YOUR ASSIGNMENT => Where in the data does the word "point" appear? Find those lines and copy them.

RECORDS FOR THE TASK =>

(* ===== verification/TokenBucket.v ===== *)
(** * Token buckets

    The lock-free fixed-point token bucket, which the code has twice:
    [refill_and_consume] in src/src/protection.rs (two buckets per client
    address) and [RouteTokenBucket] in src/src/router.rs (one per route).

    - [Limiter]/[LimiterOk] is the contract both keep, and [Limiter_admissions]
      is proved against the contract alone.
    - [Module Atomic] runs one call at a time; it is the function the components
      that use a bucket call.
    - [Module Threads] is the same code as a step relation: any number of
      threads interleave at every atomic load and compare-exchange. *)

From S2P Require Import Prelude Float64.

Open Scope Z_scope.

(** One token in fixed point. *)
Definition ONE_TOKEN : Z := 1000.

(** [(elapsed as f64 * rate_per_ns * 1000.0) as u32] with
    [elapsed = now.saturating_sub(last)] *)
Definition refill_amount (now last : Z) (rate : f64) : Z :=
  f64_as_u32 (f64_mul (f64_mul (f64_of_Z (saturating_sub now last)) rate) (f64_of_Z 1000)).

(** [old.saturating_add(refill).min(burst_fp)] *)
Definition refilled (old refill burst : Z) : Z := Z.min (u32_saturating_add old refill) burst.

Lemma refill_amount_bounds now last rate : is_u32 (refill_amount now last rate).
Proof. apply f64_as_u32_bounds. Qed.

RESPONSE AREA =>
    The lock-free fixed-point token bucket, which the code has twice:
(** One token in fixed point. *)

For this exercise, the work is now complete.